Excerpted records:
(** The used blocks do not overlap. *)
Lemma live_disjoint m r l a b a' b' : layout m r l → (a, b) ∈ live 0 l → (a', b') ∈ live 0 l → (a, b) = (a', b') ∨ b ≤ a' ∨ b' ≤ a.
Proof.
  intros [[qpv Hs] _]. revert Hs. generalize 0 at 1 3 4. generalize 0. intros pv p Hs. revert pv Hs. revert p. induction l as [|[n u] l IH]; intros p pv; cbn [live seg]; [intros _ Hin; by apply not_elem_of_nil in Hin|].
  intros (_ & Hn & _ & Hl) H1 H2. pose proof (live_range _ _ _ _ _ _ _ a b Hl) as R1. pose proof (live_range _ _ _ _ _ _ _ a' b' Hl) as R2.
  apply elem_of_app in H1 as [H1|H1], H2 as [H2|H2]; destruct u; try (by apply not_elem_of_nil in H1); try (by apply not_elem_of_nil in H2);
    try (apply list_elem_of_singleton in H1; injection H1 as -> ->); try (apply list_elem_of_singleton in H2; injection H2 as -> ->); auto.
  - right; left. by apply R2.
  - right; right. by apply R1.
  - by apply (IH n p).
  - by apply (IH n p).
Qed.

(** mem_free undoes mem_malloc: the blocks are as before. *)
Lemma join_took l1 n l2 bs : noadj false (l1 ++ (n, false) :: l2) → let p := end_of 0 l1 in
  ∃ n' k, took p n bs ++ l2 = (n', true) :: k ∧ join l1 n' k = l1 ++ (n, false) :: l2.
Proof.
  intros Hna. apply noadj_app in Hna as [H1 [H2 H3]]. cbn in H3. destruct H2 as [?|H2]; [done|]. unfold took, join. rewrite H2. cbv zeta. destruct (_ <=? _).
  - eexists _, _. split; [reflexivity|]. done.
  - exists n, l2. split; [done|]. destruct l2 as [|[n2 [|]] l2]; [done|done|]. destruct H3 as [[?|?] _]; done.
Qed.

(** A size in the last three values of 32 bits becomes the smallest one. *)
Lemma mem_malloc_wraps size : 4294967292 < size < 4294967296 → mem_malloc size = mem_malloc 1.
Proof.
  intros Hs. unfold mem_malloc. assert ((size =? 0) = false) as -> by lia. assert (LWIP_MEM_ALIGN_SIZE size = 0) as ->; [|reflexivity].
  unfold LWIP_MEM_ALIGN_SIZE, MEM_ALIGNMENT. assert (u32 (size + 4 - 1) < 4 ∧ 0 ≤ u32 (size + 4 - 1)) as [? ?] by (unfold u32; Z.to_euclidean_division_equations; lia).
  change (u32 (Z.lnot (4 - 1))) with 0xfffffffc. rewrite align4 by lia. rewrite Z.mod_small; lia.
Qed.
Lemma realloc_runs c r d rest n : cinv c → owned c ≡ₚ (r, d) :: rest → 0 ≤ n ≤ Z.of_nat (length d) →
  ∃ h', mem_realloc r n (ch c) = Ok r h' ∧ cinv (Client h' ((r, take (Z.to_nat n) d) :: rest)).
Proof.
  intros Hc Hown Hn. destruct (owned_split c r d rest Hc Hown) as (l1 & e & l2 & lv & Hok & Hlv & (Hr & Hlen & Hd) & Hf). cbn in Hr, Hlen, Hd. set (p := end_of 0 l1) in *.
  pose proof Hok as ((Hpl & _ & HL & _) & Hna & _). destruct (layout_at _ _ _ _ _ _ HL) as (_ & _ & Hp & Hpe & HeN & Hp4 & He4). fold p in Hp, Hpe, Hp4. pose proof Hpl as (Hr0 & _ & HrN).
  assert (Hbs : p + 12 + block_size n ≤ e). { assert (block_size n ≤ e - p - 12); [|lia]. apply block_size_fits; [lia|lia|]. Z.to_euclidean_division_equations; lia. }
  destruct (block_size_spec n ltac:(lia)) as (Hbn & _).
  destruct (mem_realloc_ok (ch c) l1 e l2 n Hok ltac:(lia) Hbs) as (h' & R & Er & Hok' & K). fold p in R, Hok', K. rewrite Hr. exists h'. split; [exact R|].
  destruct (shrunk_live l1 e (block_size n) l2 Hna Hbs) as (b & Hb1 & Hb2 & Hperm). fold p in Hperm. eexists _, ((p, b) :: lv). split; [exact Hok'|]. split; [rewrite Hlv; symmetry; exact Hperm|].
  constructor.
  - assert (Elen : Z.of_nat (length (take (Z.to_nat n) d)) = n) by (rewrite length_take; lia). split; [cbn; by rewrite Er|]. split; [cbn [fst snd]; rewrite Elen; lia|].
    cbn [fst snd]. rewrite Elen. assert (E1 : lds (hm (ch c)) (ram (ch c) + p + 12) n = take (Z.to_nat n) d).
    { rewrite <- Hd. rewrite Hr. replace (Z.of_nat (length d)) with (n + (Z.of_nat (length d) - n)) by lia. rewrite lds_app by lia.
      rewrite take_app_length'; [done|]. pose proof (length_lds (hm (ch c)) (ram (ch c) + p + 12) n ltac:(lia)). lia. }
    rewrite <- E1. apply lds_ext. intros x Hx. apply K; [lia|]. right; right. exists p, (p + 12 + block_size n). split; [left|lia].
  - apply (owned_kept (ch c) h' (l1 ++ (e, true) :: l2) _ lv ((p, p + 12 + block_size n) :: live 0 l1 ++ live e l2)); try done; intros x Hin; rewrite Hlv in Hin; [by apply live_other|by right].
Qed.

Your objective: Return each line above exactly.

Answer space:
(** The used blocks do not overlap. *)
Lemma live_disjoint m r l a b a' b' : layout m r l → (a, b) ∈ live 0 l → (a', b') ∈ live 0 l → (a, b) = (a', b') ∨ b ≤ a' ∨ b' ≤ a.
Proof.
  intros [[qpv Hs] _]. revert Hs. generalize 0 at 1 3 4. generalize 0. intros pv p Hs. revert pv Hs. revert p. induction l as [|[n u] l IH]; intros p pv; cbn [live seg]; [intros _ Hin; by apply not_elem_of_nil in Hin|].
  intros (_ & Hn & _ & Hl) H1 H2. pose proof (live_range _ _ _ _ _ _ _ a b Hl) as R1. pose proof (live_range _ _ _ _ _ _ _ a' b' Hl) as R2.
  apply elem_of_app in H1 as [H1|H1], H2 as [H2|H2]; destruct u; try (by apply not_elem_of_nil in H1); try (by apply not_elem_of_nil in H2);
    try (apply list_elem_of_singleton in H1; injection H1 as -> ->); try (apply list_elem_of_singleton in H2; injection H2 as -> ->); auto.
  - right; left. by apply R2.
  - right; right. by apply R1.
  - by apply (IH n p).
  - by apply (IH n p).
Qed.

(** mem_free undoes mem_malloc: the blocks are as before. *)
Lemma join_took l1 n l2 bs : noadj false (l1 ++ (n, false) :: l2) → let p := end_of 0 l1 in
  ∃ n' k, took p n bs ++ l2 = (n', true) :: k ∧ join l1 n' k = l1 ++ (n, false) :: l2.
Proof.
  intros Hna. apply noadj_app in Hna as [H1 [H2 H3]]. cbn in H3. destruct H2 as [?|H2]; [done|]. unfold took, join. rewrite H2. cbv zeta. destruct (_ <=? _).
  - eexists _, _. split; [reflexivity|]. done.
  - exists n, l2. split; [done|]. destruct l2 as [|[n2 [|]] l2]; [done|done|]. destruct H3 as [[?|?] _]; done.
Qed.

(** A size in the last three values of 32 bits becomes the smallest one. *)
Lemma mem_malloc_wraps size : 4294967292 < size < 4294967296 → mem_malloc size = mem_malloc 1.
Proof.
  intros Hs. unfold mem_malloc. assert ((size =? 0) = false) as -> by lia. assert (LWIP_MEM_ALIGN_SIZE size = 0) as ->; [|reflexivity].
  unfold LWIP_MEM_ALIGN_SIZE, MEM_ALIGNMENT. assert (u32 (size + 4 - 1) < 4 ∧ 0 ≤ u32 (size + 4 - 1)) as [? ?] by (unfold u32; Z.to_euclidean_division_equations; lia).
  change (u32 (Z.lnot (4 - 1))) with 0xfffffffc. rewrite align4 by lia. rewrite Z.mod_small; lia.
Qed.
Lemma realloc_runs c r d rest n : cinv c → owned c ≡ₚ (r, d) :: rest → 0 ≤ n ≤ Z.of_nat (length d) →
  ∃ h', mem_realloc r n (ch c) = Ok r h' ∧ cinv (Client h' ((r, take (Z.to_nat n) d) :: rest)).
Proof.
  intros Hc Hown Hn. destruct (owned_split c r d rest Hc Hown) as (l1 & e & l2 & lv & Hok & Hlv & (Hr & Hlen & Hd) & Hf). cbn in Hr, Hlen, Hd. set (p := end_of 0 l1) in *.
  pose proof Hok as ((Hpl & _ & HL & _) & Hna & _). destruct (layout_at _ _ _ _ _ _ HL) as (_ & _ & Hp & Hpe & HeN & Hp4 & He4). fold p in Hp, Hpe, Hp4. pose proof Hpl as (Hr0 & _ & HrN).
  assert (Hbs : p + 12 + block_size n ≤ e). { assert (block_size n ≤ e - p - 12); [|lia]. apply block_size_fits; [lia|lia|]. Z.to_euclidean_division_equations; lia. }
  destruct (block_size_spec n ltac:(lia)) as (Hbn & _).
  destruct (mem_realloc_ok (ch c) l1 e l2 n Hok ltac:(lia) Hbs) as (h' & R & Er & Hok' & K). fold p in R, Hok', K. rewrite Hr. exists h'. split; [exact R|].
  destruct (shrunk_live l1 e (block_size n) l2 Hna Hbs) as (b & Hb1 & Hb2 & Hperm). fold p in Hperm. eexists _, ((p, b) :: lv). split; [exact Hok'|]. split; [rewrite Hlv; symmetry; exact Hperm|].
  constructor.
  - assert (Elen : Z.of_nat (length (take (Z.to_nat n) d)) = n) by (rewrite length_take; lia). split; [cbn; by rewrite Er|]. split; [cbn [fst snd]; rewrite Elen; lia|].
    cbn [fst snd]. rewrite Elen. assert (E1 : lds (hm (ch c)) (ram (ch c) + p + 12) n = take (Z.to_nat n) d).
    { rewrite <- Hd. rewrite Hr. replace (Z.of_nat (length d)) with (n + (Z.of_nat (length d) - n)) by lia. rewrite lds_app by lia.
      rewrite take_app_length'; [done|]. pose proof (length_lds (hm (ch c)) (ram (ch c) + p + 12) n ltac:(lia)). lia. }
    rewrite <- E1. apply lds_ext. intros x Hx. apply K; [lia|]. right; right. exists p, (p + 12 + block_size n). split; [left|lia].
  - apply (owned_kept (ch c) h' (l1 ++ (e, true) :: l2) _ lv ((p, p + 12 + block_size n) :: live 0 l1 ++ live e l2)); try done; intros x Hin; rewrite Hlv in Hin; [by apply live_other|by right].
Qed.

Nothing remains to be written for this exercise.